Nobody has ever done this with oil shale on a commercial scale. And this is what a hallucinating Rick Santorum called "the best oil."
Even in Canada, the "good" tar sands are about gone, and now they are into the really nasty insoluable muck that will need a lot more treatment.
Nobody is talking about how much of the US will have be destroyed in pursuit of these deposits. So far the only way to get much of this stuff is by strip mining, and DOE should be drawing up maps showing how much of Colorado, Wyoming, and Utah will be destroyed outright, and how much will be left permanently without water.
The other thing that is always missing from discussions of oil is the "Law Of Supply And Demand." Yes Glenn, there will be more oil at $200 a barrel, $300 a barrel, and $400 a barrel. But who will be able to afford it?
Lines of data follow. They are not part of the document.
(* ===== verification/InlineConfig.v ===== *)
(** * Inline configuration: common/src/comments/inline_config.rs

    The comments that disable the formatter or a lint for a part of a source
    file: their syntax, the ranges they disable, and the question whether a
    span is disabled.  The source map and the search for the next item of the
    syntax tree are the compiler's ([SourceMap]); a string is the list of its
    characters' code points, a file the list of its bytes. *)
From stdpp Require Import base list gmap strings.
From Stdlib Require Import ZArith Lia Ascii.
From S2P Require Import Prelude Containers.
#[local] Open Scope Z_scope.

(** ** Strings of the standard library *)
Definition chars : Type := list Z.
Definition str (s : string) : chars := (λ a, Z.of_N (N_of_ascii a)) <$> String.list_ascii_of_string s.

(** [char::is_whitespace] *)
Definition is_whitespace (c : Z) : bool :=
  bool_decide (9 ≤ c ≤ 13) || bool_decide (c = 32) || bool_decide (c = 133) || bool_decide (c = 160) ||
  bool_decide (c = 5760) || bool_decide (8192 ≤ c ≤ 8202) || bool_decide (c = 8232) ||
  bool_decide (c = 8233) || bool_decide (c = 8239) || bool_decide (c = 8287) || bool_decide (c = 12288).
Fixpoint trim_start (s : chars) : chars :=
  match s with
  | c :: s' => if is_whitespace c then trim_start s' else s
  | [] => []
  end.
Definition trim (s : chars) : chars := reverse (trim_start (reverse (trim_start s))).
(** [find(c)]: the index of the first [c]. *)
Fixpoint find_char (c : Z) (s : chars) : option nat :=
  match s with
  | [] => None
  | d :: s => if bool_decide (c = d) then Some 0%nat else S <$> find_char c s
  end.
Definition rfind_char (c : Z) (s : chars) : option nat :=
  (λ i, (length s - 1 - i)%nat) <$> find_char c (reverse s).
Definition split_once (c : Z) (s : chars) : option (chars * chars) :=
  (λ i, (take i s, drop (S i) s)) <$> find_char c s.
Fixpoint split (c : Z) (s : chars) : list chars :=
  match s with
  | [] => [[]]
  | d :: s =>
      if bool_decide (c = d) then [] :: split c s
      else match split c s with
           | part :: parts => (d :: part) :: parts
           | [] => [[d]]
           end
  end.

(** ** [InlineConfigItem] *)
Inductive InlineConfigItem (I : Type) : Type :=
| DisableNextItem (ids : I) | DisableLine (ids : I) | DisableNextLine (ids : I)
| DisableStart (ids : I) | DisableEnd (ids : I).
Arguments DisableNextItem {I}. Arguments DisableLine {I}. Arguments DisableNextLine {I}.
Arguments DisableStart {I}. Arguments DisableEnd {I}.
Definition ids_of {I} (item : InlineConfigItem I) : I :=
  match item with
  | DisableNextItem ids | DisableLine ids | DisableNextLine ids | DisableStart ids | DisableEnd ids => ids
  end.

Inductive InvalidInlineConfigItem : Type := Syntax (s : chars) | Ids (ids : list chars).

(** The last match of [parse] and [from_str]. *)
Definition item_of_name {I} (disable : chars) (ids : I) : result InvalidInlineConfigItem (InlineConfigItem I) :=
  if bool_decide (disable = str "disable-next-item") then Ok (DisableNextItem ids)
  else if bool_decide (disable = str "disable-line") then Ok (DisableLine ids)
  else if bool_decide (disable = str "disable-next-line") then Ok (DisableNextLine ids)
  else if bool_decide (disable = str "disable-start") then Ok (DisableStart ids)
  else if bool_decide (disable = str "disable-end") then Ok (DisableEnd ids)
  else Err (Syntax disable).
Definition parse_ids (s relevant : chars) : result InvalidInlineConfigItem (list chars) :=
  if bool_decide (relevant = []) || bool_decide (relevant = str "all)") then Ok [str "all"]
  else match split_once 41 relevant with
       | Some (id_str, _) => Ok (trim <$> split 44 id_str)
       | None => Err (Syntax s)
       end.
Definition invalid_ids (available_ids ids : list chars) : list chars :=
  filter (λ id, id ≠ str "all" ∧ id ∉ available_ids) ids.
Definition parse (s : chars) (available_ids : list chars)
    : result InvalidInlineConfigItem (InlineConfigItem (list chars)) :=
  let '(disable, relevant) := default (s, []) (split_once 40 s) in
  ids ← parse_ids s relevant;
  match invalid_ids available_ids ids with
  | [] => item_of_name disable ids
  | invalid => Err (Ids invalid)
  end.
Definition from_str (s : chars) : result InvalidInlineConfigItem (InlineConfigItem unit) :=
  item_of_name s tt.

(** [parse_inline_config] of lint/src/sol/mod.rs reads the item of a comment
    after its prefix; [trim] and the tag are applied to the first line. *)
Definition strip_prefix (prefix s : chars) : option chars :=
  if bool_decide (prefix `prefix_of` s) then Some (drop (length prefix) s) else None.
Definition strip_suffix (suffix s : chars) : option chars :=
  if bool_decide (suffix `suffix_of` s) then Some (take (length s - length suffix) s) else None.
Definition lint_item (prefix suffix : option chars) (line : chars) : option chars :=
  let item := match prefix with Some p => default line (strip_prefix p line) | None => line end in
  let item := match suffix with Some p => default item (strip_suffix p item) | None => item end in
  trim <$> strip_prefix (str "forge-lint:") (trim_start item).

Example parse_lints :
  parse (str "disable-end(lint1, lint2)") [str "lint1"; str "lint2"] =
    Ok (DisableEnd [str "lint1"; str "lint2"]) ∧
  parse (str "disable-line") [] = Ok (DisableLine [str "all"]) ∧
  parse (str "disable-line(unknown)") [str "lint1"] = Err (Ids [str "unknown"]) ∧
  parse (str "disable-line(lint1") [str "lint1"] = Err (Syntax (str "disable-line(lint1")).
Proof. by vm_compute. Qed.

(** ** [InlineConfig] *)
Record Span := mkSpan { sp_lo : Z; sp_hi : Z }.
Record DisabledRange := mkRange { lo : Z; hi : Z }.
Definition includes (r : DisabledRange) (span : Span) : bool :=
  bool_decide (lo r ≤ sp_lo span) && bool_decide (sp_hi span ≤ hi r).

(** The compiler's sources.  [span_to_source] gives the file of a span and
    the span's range in it; the order of spans is only used by an assertion
    of builds with [debug_assertions]. *)
Class SourceMap := {
  SourceFile : Type;
  span_to_source : Span → option (SourceFile * (Z * Z));
  file_src : SourceFile → chars;
  absolute_position : SourceFile → Z → Z;
  span_le : Span → Span → bool;
  DUMMY : Span;
  debug_assertions : bool;
}.

Section inline_config.
Context {M : SourceMap} {Id : Type} `{HashOrder Id}.
Context (find_next_item : Z → option Span).

Definition InlineConfig : Type := gmap Id (list DisabledRange).
(** An open block: its depth, start and fallback end. *)
#[local] Abbreviation Blocks := (gmap Id (nat * Z * Z)).
#[local] Abbreviation Config := (gmap Id (list DisabledRange)).
Implicit Types (cfg : Config) (blocks : Blocks) (span : Span) (id : Id).

Definition disable cfg id (range : DisabledRange) : Config :=
  <[id := default [] (cfg !! id) ++ [range]]> cfg.
Definition disable_many cfg (ids : list Id) (range : DisabledRange) : Config :=
  foldl (λ cfg id, disable cfg id range) cfg ids.

(** [&src[..to]] and [&src[from..]], which panic beyond the end. *)
Definition slice_to (src : chars) (to : Z) : option chars :=
  if bool_decide (0 ≤ to ≤ Z.of_nat (length src)) then Some (take (Z.to_nat to) src) else None.
Definition slice_from (src : chars) (from : Z) : option chars :=
  if bool_decide (0 ≤ from ≤ Z.of_nat (length src)) then Some (drop (Z.to_nat from) src) else None.
Definition newline_from (src : chars) (from : Z) : option (option Z) :=
  rest ← slice_from src from; Some ((λ i, from + Z.of_nat i) <$> find_char 10 rest).

Definition line_range (file : SourceFile) (comment_range : Z * Z) : option DisabledRange :=
  let src := file_src file in
  before ← slice_to src comment_range.1;
  let start := default 0 (Z.of_nat <$> rfind_char 10 before) in
  newline ← newline_from src comment_range.2;
  let end_ := default (Z.of_nat (length src)) newline in
  Some (mkRange (absolute_position file start) (absolute_position file end_)).
Definition next_line_range (file : SourceFile) (comment_range : Z * Z) : option (option DisabledRange) :=
  let src := file_src file in
  newline ← newline_from src comment_range.2;
  match newline with
  | None => Some None
  | Some newline =>
      let next_line := newline + 1 in
      if bool_decide (next_line < Z.of_nat (length src)) then
        newline ← newline_from src next_line;
        let end_ := default (Z.of_nat (length src)) newline in
        Some (Some (mkRange (absolute_position file comment_range.1) (absolute_position file end_)))
      else Some None
  end.

Definition start_block (start eof : Z) blocks id : Blocks :=
  match blocks !! id with
  | Some (depth, lo, hi) => <[id := (S depth, lo, hi)]> blocks
  | None => <[id := (1%nat, start, eof)]> blocks
  end.
Definition end_block (end_ : Z) (st : Config * Blocks) id : Config * Blocks :=
  let '(cfg, blocks) := st in
  match blocks !! id with
  | Some (depth, lo, hi) =>
      let depth := (depth - 1)%nat in
      if bool_decide (depth = 0%nat) then (disable cfg id (mkRange lo end_), delete id blocks)
      else (cfg, <[id := (depth, lo, hi)]> blocks)
  | None => (cfg, blocks)
  end.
And the price of oil nearly doubled when the Iran-Iraq war started, but nobody on the right seems concerned about Romney's planned attack on Iran.
If you can stomach Jon Stossel, here he is in 2008 on 20/20 gloating that we have unlimited amounts of oil to last for centuries. He even says how much more expensive it will be to recover oil from sand and shale.
But that's not Exxon's problem, because they will pass the costs onto you.